[Saved entries]

----------------------------------------

(** Whatever the order of timer ticks, status reads and calls to stop,
    the monitor never logs the same status twice in a row and never logs
    an empty status; the last status logged is the one it remembers. *)
Theorem monitor_no_repeated_status : forall s,
  mreach monitor_init s ->
  no_adj_dup (logged s) = true /\ Forall (fun m => m <> EmptyString) (logged s) /\
  lastMessage s = last_opt (logged s).
Proof.
  intros s H.
  assert (Hi : log_inv s).
  { assert (H0 : log_inv monitor_init) by (split; [reflexivity|split; [reflexivity|constructor]]).
    revert H0. unfold mreach in H. induction H as [x|x y z Hxy Hyz IH]; intros H0; [exact H0|].
    apply IH. eapply log_inv_step; eauto. }
  destruct Hi as (Hl & Hd & Hf). auto.
Qed.

Definition after_two_reads : MState :=
  read_done (tick (read_done (tick monitor_init) (Some "Thinking"%string))) (Some "Thinking"%string).

Lemma monitor_no_repeated_status_witness :
  no_adj_dup (logged after_two_reads) = true.
Proof.
  apply (monitor_no_repeated_status after_two_reads).
  unfold mreach, after_two_reads.
  eapply rt1n_trans; [apply mstep_tick|].
  eapply rt1n_trans; [apply (mstep_done _ (Some "Thinking"%string)); reflexivity|].
  eapply rt1n_trans; [apply mstep_tick|].
  eapply rt1n_trans; [apply (mstep_done _ (Some "Thinking"%string)); reflexivity|].
  apply rt1n_refl.
Defined.

Definition after_stop (s x : MState) : Prop :=
  stopped x = true /\
  ((logged x = logged s /\ (pending x = true -> pending s = true)) \/
   (pending s = true /\ pending x = false /\ exists m, logged x = logged s ++ [m])).

Lemma after_stop_step : forall s x y, after_stop s x -> mstep x y -> after_stop s y.
Proof.
  intros s x y [Hs Hx] Hxy. destruct Hxy as [x|x next Hp|x].
  - unfold tick. rewrite Hs. split; assumption.
  - assert (Hps : pending s = true) by (destruct Hx as [[_ H]|[H _]]; auto).
    assert (Hlx : logged x = logged s)
      by (destruct Hx as [[H _]|[_ [H _]]]; [exact H|congruence]).
    unfold read_done. destruct next as [m|].
    + destruct (truthy (Some m) && negb (opt_eqb (Some m) (lastMessage x))); cbn;
        split; try exact Hs.
      * right. split; [exact Hps|split; [reflexivity|exists m; rewrite Hlx; reflexivity]].
      * left. split; [exact Hlx|discriminate].
    + cbn. split; [exact Hs|left; split; [exact Hlx|discriminate]].
  - unfold stop. rewrite Hs. split; assumption.
Qed.

Lemma after_stop_reach : forall x y, clos_refl_trans_1n _ mstep x y ->
  forall s, after_stop s x -> after_stop s y.
Proof.
  intros x y H. induction H as [x|x y z Hxy Hyz IH]; intros s Hx; [exact Hx|].
  apply IH. eapply after_stop_step; eauto.
Qed.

----------------------------------------

## What the task asks
The complete data is to be transcribed verbatim.

## Written solution
(** Whatever the order of timer ticks, status reads and calls to stop,
    the monitor never logs the same status twice in a row and never logs
    an empty status; the last status logged is the one it remembers. *)
Theorem monitor_no_repeated_status : forall s,
  mreach monitor_init s ->
  no_adj_dup (logged s) = true /\ Forall (fun m => m <> EmptyString) (logged s) /\
  lastMessage s = last_opt (logged s).
Proof.
  intros s H.
  assert (Hi : log_inv s).
  { assert (H0 : log_inv monitor_init) by (split; [reflexivity|split; [reflexivity|constructor]]).
    revert H0. unfold mreach in H. induction H as [x|x y z Hxy Hyz IH]; intros H0; [exact H0|].
    apply IH. eapply log_inv_step; eauto. }
  destruct Hi as (Hl & Hd & Hf). auto.
Qed.

Definition after_two_reads : MState :=
  read_done (tick (read_done (tick monitor_init) (Some "Thinking"%string))) (Some "Thinking"%string).

Lemma monitor_no_repeated_status_witness :
  no_adj_dup (logged after_two_reads) = true.
Proof.
  apply (monitor_no_repeated_status after_two_reads).
  unfold mreach, after_two_reads.
  eapply rt1n_trans; [apply mstep_tick|].
  eapply rt1n_trans; [apply (mstep_done _ (Some "Thinking"%string)); reflexivity|].
  eapply rt1n_trans; [apply mstep_tick|].
  eapply rt1n_trans; [apply (mstep_done _ (Some "Thinking"%string)); reflexivity|].
  apply rt1n_refl.
Defined.

Definition after_stop (s x : MState) : Prop :=
  stopped x = true /\
  ((logged x = logged s /\ (pending x = true -> pending s = true)) \/
   (pending s = true /\ pending x = false /\ exists m, logged x = logged s ++ [m])).

Lemma after_stop_step : forall s x y, after_stop s x -> mstep x y -> after_stop s y.
Proof.
  intros s x y [Hs Hx] Hxy. destruct Hxy as [x|x next Hp|x].
  - unfold tick. rewrite Hs. split; assumption.
  - assert (Hps : pending s = true) by (destruct Hx as [[_ H]|[H _]]; auto).
    assert (Hlx : logged x = logged s)
      by (destruct Hx as [[H _]|[_ [H _]]]; [exact H|congruence]).
    unfold read_done. destruct next as [m|].
    + destruct (truthy (Some m) && negb (opt_eqb (Some m) (lastMessage x))); cbn;
        split; try exact Hs.
      * right. split; [exact Hps|split; [reflexivity|exists m; rewrite Hlx; reflexivity]].
      * left. split; [exact Hlx|discriminate].
    + cbn. split; [exact Hs|left; split; [exact Hlx|discriminate]].
  - unfold stop. rewrite Hs. split; assumption.
Qed.

Lemma after_stop_reach : forall x y, clos_refl_trans_1n _ mstep x y ->
  forall s, after_stop s x -> after_stop s y.
Proof.
  intros x y H. induction H as [x|x y z Hxy Hyz IH]; intros s Hx; [exact Hx|].
  apply IH. eapply after_stop_step; eauto.
Qed.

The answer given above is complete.